John D. Hollingsworth on Wheels
Hollingsworth left his estate, valued at about $300 million, to the Hollingsworth Foundation with the provision that the profits go to various nonprofits such as Furman University and the Young Men’s Christian Association of Greenville.
John D. Hollingsworth on Wheels, Greenville-based manufacturer of steel and flexible wire clothings for cards and other machines for spinning preparation, was founded in 1894. Pinckney C. Hollingsworth of Greenville started the Hollingsworth Company to repair textile machinery. He carried a lathe and grinder by mule to cotton mills in the Carolinas. His son, John D. Hollingsworth, continued the business, which he called J. D. Hollingsworth by Himself. He bought a two-year-old Signal truck in 1919 to haul his equipment, then a few years later he built a large garage-workshop behind his house. Hollingsworth took his son, John D., Jr., along on business trips, and soon the company’s name was changed to J. D. Hollingsworth & Son on Wheels.
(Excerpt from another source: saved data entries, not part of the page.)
(** X10. The response "Thanks! Your message has been sent." is given only
    after the three calls of a relay, the last of them a fetch that the mail
    API answered with a status in 200-299. *)
Theorem success_means_the_mail_was_accepted `{rt : Runtime} w env context req :
  responses (Index.handler w env req).1
  = [response 200 true (lit "Thanks! Your message has been sent.")]
  \/ responses (Logged.handler w env context req).1
     = [response 200 true (lit "Thanks! Your message has been sent.")] ->
  exists url init resp,
    external_calls (Index.handler w env req).1 = relay_calls env url init
    /\ external_calls (Logged.handler w env context req).1 = relay_calls env url init
    /\ fetch w url init = Ok resp
    /\ resp_ok resp = true.
Proof.
  intros H.
  assert (H' : responses (Index.handler w env req).1
               = [response 200 true (lit "Thanks! Your message has been sent.")]).
  { destruct H as [H|H]; [done|]. by rewrite handlers_agree_responses in H. }
  destruct (Index_success_sound w env req H') as (url & init & resp & Hc & Hf & Hok).
  exists url, init, resp. by rewrite handlers_agree_calls.
Qed.

Lemma success_means_the_mail_was_accepted_witness :
  exists url init resp,
    external_calls (Index.handler (Example.world 202 []) Example.env_ok Example.jane).1
    = relay_calls Example.env_ok url init
    /\ external_calls (Logged.handler (Example.world 202 []) Example.env_ok Example.context
                         Example.jane).1
       = relay_calls Example.env_ok url init
    /\ fetch (Example.world 202 []) url init = Ok resp
    /\ resp_ok resp = true.
Proof.
  apply (success_means_the_mail_was_accepted (Example.world 202 []) Example.env_ok
           Example.context Example.jane).
  left. vm_compute. reflexivity.
Defined.

Lemma Index_errors_are_logged `{rt : Runtime} w env req :
  exists tr r, Index.handler w env req = (tr, Ok tt) /\ responses tr = [r]
    /\ logs_an_error tr = (status r =? 500).
Proof.
  unfold_run. generalize (parseBody req) as data. intros data. cbn.
  repeat split_run; eexists _, _; (split; [reflexivity|]); split; reflexivity.
Qed.

Lemma Logged_errors_are_logged `{rt : Runtime} w env context req :
  exists tr r, Logged.handler w env context req = (tr, Ok tt) /\ responses tr = [r]
    /\ logs_an_error tr = (status r =? 500).
Proof.
  unfold_run. generalize (parseBody req) as data. intros data. cbn.
  repeat split_run; eexists _, _; (split; [reflexivity|]); split; reflexivity.
Qed.

(** X11. In both HTML variants a run writes a log line at error level exactly
    when it answers with status 500: honeypot hits, validation failures and
    successful sends never do, every server error does. *)
Theorem server_errors_and_only_they_are_logged_as_errors `{rt : Runtime} w env context req :
  (exists tr r, Index.handler w env req = (tr, Ok tt) /\ responses tr = [r]
     /\ logs_an_error tr = (status r =? 500))
  /\ (exists tr r, Logged.handler w env context req = (tr, Ok tt) /\ responses tr = [r]
        /\ logs_an_error tr = (status r =? 500)).
Proof. split; [apply Index_errors_are_logged | apply Logged_errors_are_logged]. Qed.

(** X12. The logging variant and [index.js] are interchangeable for the
    caller and for the collaborators: on the same request, configuration and
    world they assign the same response, make the same calls with the same
    arguments in the same order, and both return. *)
Theorem logging_variant_agrees_with_index `{rt : Runtime} w env context req :
  observe (Logged.handler w env context req) = observe (Index.handler w env req)
  /\ sends (Logged.handler w env context req).1 = sends (Index.handler w env req).1
  /\ (Logged.handler w env context req).2 = Ok tt
  /\ (Index.handler w env req).2 = Ok tt.
Proof.
  split; [apply handlers_agree|]. split; [apply handlers_agree_sends|].
  destruct (Index_handler_run w env req) as (tr & r & E & _).
  pose proof (handlers_agree w env context req) as H. unfold observe in H.
  injection H as _ _ H. rewrite H, E. done.
Qed.

(** X13. The log lines and the response of the logging variant do not depend
    on the value of [CLIENT_SECRET], only on whether it is set: two runs whose
    secrets are both set or both unset, and to which the identity library
    answers alike, write the same log. *)
Theorem log_lines_do_not_depend_on_the_secret `{rt : Runtime} w env context req s1 s2 :
  env_falsy s1 = env_falsy s2 ->
  new_ClientSecretCredential w (credential_of (with_secret env s1))
  = new_ClientSecretCredential w (credential_of (with_secret env s2)) ->
  getToken w (credential_of (with_secret env s1)) graph_scope
  = getToken w (credential_of (with_secret env s2)) graph_scope ->
  log_lines (Logged.handler w (with_secret env s1) context req).1
  = log_lines (Logged.handler w (with_secret env s2) context req).1
  /\ responses (Logged.handler w (with_secret env s1) context req).1
     = responses (Logged.handler w (with_secret env s2) context req).1.
Proof.
  intros Hs Hnew Htok. unfold credential_of, with_secret in Hnew, Htok. cbn in Hnew, Htok.
  unfold_run. unfold Logged.mask. cbn [TENANT_ID CLIENT_ID CLIENT_SECRET MAILBOX_ADDRESS with_secret].
  rewrite Hs, Hnew, Htok.
  generalize (parseBody req) as data. intros data. cbn.
  repeat split_run; split; reflexivity.
Qed.

Lemma log_lines_do_not_depend_on_the_secret_witness :
  log_lines (Logged.handler (Example.world 202 [])
               (with_secret Example.env_ok (Some (lit "s3cr3t"))) Example.context
               Example.jane).1
  = log_lines (Logged.handler (Example.world 202 [])
                 (with_secret Example.env_ok (Some (lit "0ther-s3cr3t"))) Example.context
                 Example.jane).1.
Proof.
  apply (log_lines_do_not_depend_on_the_secret (Example.world 202 []) Example.env_ok
           Example.context Example.jane (Some (lit "s3cr3t")) (Some (lit "0ther-s3cr3t")));
    reflexivity.
Defined.

(** ** The msal variant *)

Lemma Msal_handler_body `{rt : Runtime} w env req raw :
  Msal.text req = Ok raw ->
  Msal.handler w env req
  = try_catch
      (if Msal.qs_truthy (querystring_parse raw !! lit "website")
       then Msal.respond 200 true (lit "Thanks!")
       else if bool_decide (msal_field raw "name" = []) || bool_decide (msal_field raw "email" = [])
       then Msal.respond 400 false (lit "Please include your name and a valid email.")
       else bind (Msal.sendMailViaGraph w env
                    (Msal.buildMessage env (msal_field raw "name") (msal_field raw "email")
                       (msal_field raw "phone") (msal_field raw "message")))
                 (fun _ => Msal.respond 200 true (lit "Thanks! Your message has been sent.")))
      (fun err =>
         bind (log LInfo [LStr (lit "Contact error:"); LErrMessage err])
           (fun _ => Msal.respond 500 false
              (lit "We couldn" ++ rsquo
                 ++ lit "t send your message. Please email info@schneiderdrafting.com."))).
Proof.
  intros Hraw. unfold Msal.handler. rewrite Hraw.
  change (([], Ok raw) : M jsstring) with (ret raw). by rewrite bind_ret.
Qed.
After the elder Hollingsworth died in 1942, John D., Jr. expanded the company into a major machinery manufacturer with clients worldwide. Revenues grew from $72,000 in 1942 to $11 million in 1963. Until shortly before his death at 83 in 2000, he worked at the plant almost daily.
Hollingsworth left his estate, valued at about $300 million, to the Hollingsworth Foundation with the provision that the profits go to various nonprofits such as Furman University and the Young Men’s Christian Association of Greenville. In 2004 the foundation owned the Greenville headquarters with 450 employees as well as Verdae Properties, a real estate company that held thousands of acres of undeveloped land across South Carolina.